> Task statement
Return exactly the span of lines in the following data that opens with the line containing "Record row := Row" and closes with the line containing "match o with Full _ _ r => r_size". Include nothing else.

Stored items:
_ _ _ _ _ _ _
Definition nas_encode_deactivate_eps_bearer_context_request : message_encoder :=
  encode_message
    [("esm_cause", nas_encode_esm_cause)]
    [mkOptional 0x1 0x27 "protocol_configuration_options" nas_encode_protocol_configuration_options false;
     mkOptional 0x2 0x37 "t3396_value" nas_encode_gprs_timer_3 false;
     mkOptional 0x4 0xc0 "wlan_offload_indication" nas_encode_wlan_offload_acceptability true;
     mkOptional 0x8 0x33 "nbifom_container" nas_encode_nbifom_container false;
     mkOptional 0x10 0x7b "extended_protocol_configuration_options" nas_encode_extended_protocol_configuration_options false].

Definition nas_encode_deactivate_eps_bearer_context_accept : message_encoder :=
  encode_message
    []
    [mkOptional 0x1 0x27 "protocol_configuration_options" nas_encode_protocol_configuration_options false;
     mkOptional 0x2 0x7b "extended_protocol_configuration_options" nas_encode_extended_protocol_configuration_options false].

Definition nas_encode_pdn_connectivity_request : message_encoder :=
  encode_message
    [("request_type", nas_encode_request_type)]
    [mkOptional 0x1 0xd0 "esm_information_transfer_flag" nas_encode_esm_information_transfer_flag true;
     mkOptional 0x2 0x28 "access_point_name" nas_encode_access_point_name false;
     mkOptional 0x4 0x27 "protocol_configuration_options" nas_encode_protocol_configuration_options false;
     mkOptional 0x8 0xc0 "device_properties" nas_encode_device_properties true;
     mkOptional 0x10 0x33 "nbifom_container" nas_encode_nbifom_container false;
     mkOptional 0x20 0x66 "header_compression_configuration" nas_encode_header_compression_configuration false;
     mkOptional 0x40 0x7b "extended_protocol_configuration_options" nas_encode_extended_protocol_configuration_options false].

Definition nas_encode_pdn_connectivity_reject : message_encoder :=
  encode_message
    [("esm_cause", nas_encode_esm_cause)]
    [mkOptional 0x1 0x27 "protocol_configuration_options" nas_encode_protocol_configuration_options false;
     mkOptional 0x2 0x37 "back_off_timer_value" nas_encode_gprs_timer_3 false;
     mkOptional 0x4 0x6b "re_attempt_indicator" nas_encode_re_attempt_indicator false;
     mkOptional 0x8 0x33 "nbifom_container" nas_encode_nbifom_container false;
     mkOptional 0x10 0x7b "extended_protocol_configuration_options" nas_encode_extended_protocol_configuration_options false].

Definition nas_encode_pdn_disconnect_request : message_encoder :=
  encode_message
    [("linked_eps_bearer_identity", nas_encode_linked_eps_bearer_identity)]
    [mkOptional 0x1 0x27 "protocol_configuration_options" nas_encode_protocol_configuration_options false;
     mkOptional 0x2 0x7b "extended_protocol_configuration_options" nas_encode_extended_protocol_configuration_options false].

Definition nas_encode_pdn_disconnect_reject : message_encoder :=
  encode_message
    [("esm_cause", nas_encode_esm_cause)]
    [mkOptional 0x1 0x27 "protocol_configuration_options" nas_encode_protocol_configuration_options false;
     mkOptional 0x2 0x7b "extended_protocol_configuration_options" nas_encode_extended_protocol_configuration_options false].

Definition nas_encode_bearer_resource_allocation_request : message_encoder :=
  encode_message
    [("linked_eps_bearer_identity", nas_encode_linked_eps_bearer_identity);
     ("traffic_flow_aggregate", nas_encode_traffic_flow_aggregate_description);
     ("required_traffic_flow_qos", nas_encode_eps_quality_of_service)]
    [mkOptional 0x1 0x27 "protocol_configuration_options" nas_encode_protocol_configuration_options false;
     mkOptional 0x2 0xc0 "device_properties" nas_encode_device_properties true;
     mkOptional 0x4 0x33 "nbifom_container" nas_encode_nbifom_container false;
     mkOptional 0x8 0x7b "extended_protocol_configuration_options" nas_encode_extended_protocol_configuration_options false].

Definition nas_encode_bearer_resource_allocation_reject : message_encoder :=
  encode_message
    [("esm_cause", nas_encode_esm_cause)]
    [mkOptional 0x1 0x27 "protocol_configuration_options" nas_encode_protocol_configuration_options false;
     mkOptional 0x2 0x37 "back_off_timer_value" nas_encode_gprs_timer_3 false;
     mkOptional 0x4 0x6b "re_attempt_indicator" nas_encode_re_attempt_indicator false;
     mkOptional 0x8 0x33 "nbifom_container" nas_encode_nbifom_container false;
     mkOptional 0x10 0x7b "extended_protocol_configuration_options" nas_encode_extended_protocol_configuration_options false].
_ _ _ _ _ _ _
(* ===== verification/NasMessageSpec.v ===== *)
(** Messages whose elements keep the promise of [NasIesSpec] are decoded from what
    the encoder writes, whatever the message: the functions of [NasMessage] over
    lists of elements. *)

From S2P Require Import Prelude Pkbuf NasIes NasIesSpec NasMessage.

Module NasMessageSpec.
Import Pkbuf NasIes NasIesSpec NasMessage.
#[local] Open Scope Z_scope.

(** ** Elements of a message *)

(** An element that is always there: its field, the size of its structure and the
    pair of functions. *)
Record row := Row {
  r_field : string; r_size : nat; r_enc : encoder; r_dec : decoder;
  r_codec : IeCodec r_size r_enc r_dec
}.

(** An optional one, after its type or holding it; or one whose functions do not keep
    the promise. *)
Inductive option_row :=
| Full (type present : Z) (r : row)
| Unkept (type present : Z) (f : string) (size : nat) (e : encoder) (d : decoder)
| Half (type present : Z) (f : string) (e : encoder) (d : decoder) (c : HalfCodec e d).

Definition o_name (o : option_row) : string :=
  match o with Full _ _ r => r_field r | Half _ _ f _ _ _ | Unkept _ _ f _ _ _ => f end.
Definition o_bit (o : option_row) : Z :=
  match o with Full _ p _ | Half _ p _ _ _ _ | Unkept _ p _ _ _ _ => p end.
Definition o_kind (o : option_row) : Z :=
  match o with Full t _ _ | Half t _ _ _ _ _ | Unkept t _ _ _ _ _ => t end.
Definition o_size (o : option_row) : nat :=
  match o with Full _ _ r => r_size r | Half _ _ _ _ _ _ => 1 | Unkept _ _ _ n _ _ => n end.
_ _ _ _ _ _ _
> Solved problem
Record row := Row {
  r_field : string; r_size : nat; r_enc : encoder; r_dec : decoder;
  r_codec : IeCodec r_size r_enc r_dec
}.

(** An optional one, after its type or holding it; or one whose functions do not keep
    the promise. *)
Inductive option_row :=
| Full (type present : Z) (r : row)
| Unkept (type present : Z) (f : string) (size : nat) (e : encoder) (d : decoder)
| Half (type present : Z) (f : string) (e : encoder) (d : decoder) (c : HalfCodec e d).

Definition o_name (o : option_row) : string :=
  match o with Full _ _ r => r_field r | Half _ _ f _ _ _ | Unkept _ _ f _ _ _ => f end.
Definition o_bit (o : option_row) : Z :=
  match o with Full _ p _ | Half _ p _ _ _ _ | Unkept _ p _ _ _ _ => p end.
Definition o_kind (o : option_row) : Z :=
  match o with Full t _ _ | Half t _ _ _ _ _ | Unkept t _ _ _ _ _ => t end.
Definition o_size (o : option_row) : nat :=
  match o with Full _ _ r => r_size r | Half _ _ _ _ _ _ => 1 | Unkept _ _ _ n _ _ => n end.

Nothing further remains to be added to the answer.